**Task input**
*** Block opens ***
(** * Vortex InstallManager: a shallow embedding and its verified properties

    The subject is [src/extensions/mod_management/InstallManager.ts].
    Promises are modelled by their outcome (resolved, rejected, or never
    settled); every call that leaves the class (filesystem, dialogs, store,
    installers, event bus, install context) is recorded in a chronological
    trace and answered by an environment that may inspect the history. *)

From Stdlib Require Import ZArith String Ascii List Bool Lia DecimalString Sorting.Sorted
  Sorting.Permutation.
From stdpp Require Import base strings list gmap.

Import ListNotations.
Local Open Scope string_scope.
Local Open Scope list_scope.

(** ** JavaScript strings *)

Module Js.

(** [s.indexOf(needle) !== -1] *)
Fixpoint includes (needle s : string) : bool :=
  String.prefix needle s ||
  match s with
  | EmptyString => false
  | String _ rest => includes needle rest
  end.

(** [s.startsWith(p)] *)
Definition startsWith (p s : string) : bool := String.prefix p s.

(** [s.charAt(0)]: the empty string when [s] is empty. *)
Definition charAt0 (s : string) : string :=
  match s with
  | EmptyString => EmptyString
  | String c _ => String c EmptyString
  end.

(** [s.substr(1)] *)
Definition substr1 (s : string) : string :=
  match s with
  | EmptyString => EmptyString
  | String _ rest => rest
  end.

(** [s.replace(new RegExp('/', 'g'), sep)] *)
Fixpoint replaceSlashes (sep s : string) : string :=
  match s with
  | EmptyString => EmptyString
  | String c rest =>
      if Ascii.eqb c "/"%char then sep ++ replaceSlashes sep rest
      else String c (replaceSlashes sep rest)
  end.

Definition lowerChar (c : ascii) : ascii :=
  let n := nat_of_ascii c in
  if (65 <=? n)%nat && (n <=? 90)%nat then ascii_of_nat (n + 32) else c.

(** [s.toLowerCase()] on the ASCII range. *)
Fixpoint toLowerCase (s : string) : string :=
  match s with
  | EmptyString => EmptyString
  | String c rest => String (lowerChar c) (toLowerCase rest)
  end.

(** [xs.join(sep)] *)
Definition join (sep : string) (xs : list string) : string :=
  String.concat sep xs.

(** [truthy] of a string: the empty string is falsy. *)
Definition truthyStr (s : string) : bool :=
  match s with EmptyString => false | _ => true end.

(** [isNaN(parseInt(c, 16))] for the value of [s[0]]: with radix 16 a
    single UTF-16 unit parses exactly when it is a hexadecimal digit;
    [s[0]] of the empty string is [undefined], which does not parse. *)
Definition isHexDigit (c : ascii) : bool :=
  let n := nat_of_ascii c in
  ((48 <=? n)%nat && (n <=? 57)%nat)
  || ((65 <=? n)%nat && (n <=? 70)%nat)
  || ((97 <=? n)%nat && (n <=? 102)%nat).

Definition firstCharParsesHex (s : string) : bool :=
  match s with
  | EmptyString => false
  | String c _ => isHexDigit c
  end.

(** Values of fields typed [any] that the code compares with [===]. *)
Inductive Value :=
| VUndefined
| VNull
| VBool (b : bool)
| VNum (n : Z)
| VStr (s : string).

(** Strict equality [===] on those values. *)
Definition strictEq (a b : Value) : bool :=
  match a, b with
  | VUndefined, VUndefined => true
  | VNull, VNull => true
  | VBool x, VBool y => Bool.eqb x y
  | VNum x, VNum y => Z.eqb x y
  | VStr x, VStr y => String.eqb x y
  | _, _ => false
  end.

(** An object used as a dictionary, as the list of its own properties in
    the order [Object.keys] enumerates them. *)
Definition Obj (V : Type) := list (string * V).

Fixpoint get {V} (o : Obj V) (k : string) : option V :=
  match o with
  | [] => None
  | (k', v) :: rest => if String.eqb k' k then Some v else get rest k
  end.

(** [k in o] *)
Definition has {V} (o : Obj V) (k : string) : bool :=
  match get o k with Some _ => true | None => false end.

Definition keys {V} (o : Obj V) : list string := map fst o.

End Js.

(** ** Errors and promise outcomes *)

Inductive ErrorClass :=
| PlainError
| TypeError
| UserCanceled
| ProcessCanceled
| TemporaryError
| NotFound
| SetupError
| DataInvalid
| ArchiveBrokenError.

Definition ErrorClass_eqb (a b : ErrorClass) : bool :=
  match a, b with
  | PlainError, PlainError | TypeError, TypeError
  | UserCanceled, UserCanceled | ProcessCanceled, ProcessCanceled
  | TemporaryError, TemporaryError | NotFound, NotFound
  | SetupError, SetupError | DataInvalid, DataInvalid
  | ArchiveBrokenError, ArchiveBrokenError => true
  | _, _ => false
  end.

(** An [Error] object: its class, [message], node's [code], [stack] and
    the [extraInfo.alreadyReported] flag of [ProcessCanceled]. *)
Record JsError := mkJsError {
  err_class : ErrorClass;
  err_message : string;
  err_code : option string;
  err_stack : option string;
  err_alreadyReported : bool
}.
*** Block closes ***
**Directions**
From the listing above, output exactly the run of lines that starts with the line containing "Local Open Scope string_scope." and ends with the line containing "(** [s.toLowerCase()] on the ASCII range. *)".

**Result**
Local Open Scope string_scope.
Local Open Scope list_scope.

(** ** JavaScript strings *)

Module Js.

(** [s.indexOf(needle) !== -1] *)
Fixpoint includes (needle s : string) : bool :=
  String.prefix needle s ||
  match s with
  | EmptyString => false
  | String _ rest => includes needle rest
  end.

(** [s.startsWith(p)] *)
Definition startsWith (p s : string) : bool := String.prefix p s.

(** [s.charAt(0)]: the empty string when [s] is empty. *)
Definition charAt0 (s : string) : string :=
  match s with
  | EmptyString => EmptyString
  | String c _ => String c EmptyString
  end.

(** [s.substr(1)] *)
Definition substr1 (s : string) : string :=
  match s with
  | EmptyString => EmptyString
  | String _ rest => rest
  end.

(** [s.replace(new RegExp('/', 'g'), sep)] *)
Fixpoint replaceSlashes (sep s : string) : string :=
  match s with
  | EmptyString => EmptyString
  | String c rest =>
      if Ascii.eqb c "/"%char then sep ++ replaceSlashes sep rest
      else String c (replaceSlashes sep rest)
  end.

Definition lowerChar (c : ascii) : ascii :=
  let n := nat_of_ascii c in
  if (65 <=? n)%nat && (n <=? 90)%nat then ascii_of_nat (n + 32) else c.

(** [s.toLowerCase()] on the ASCII range. *)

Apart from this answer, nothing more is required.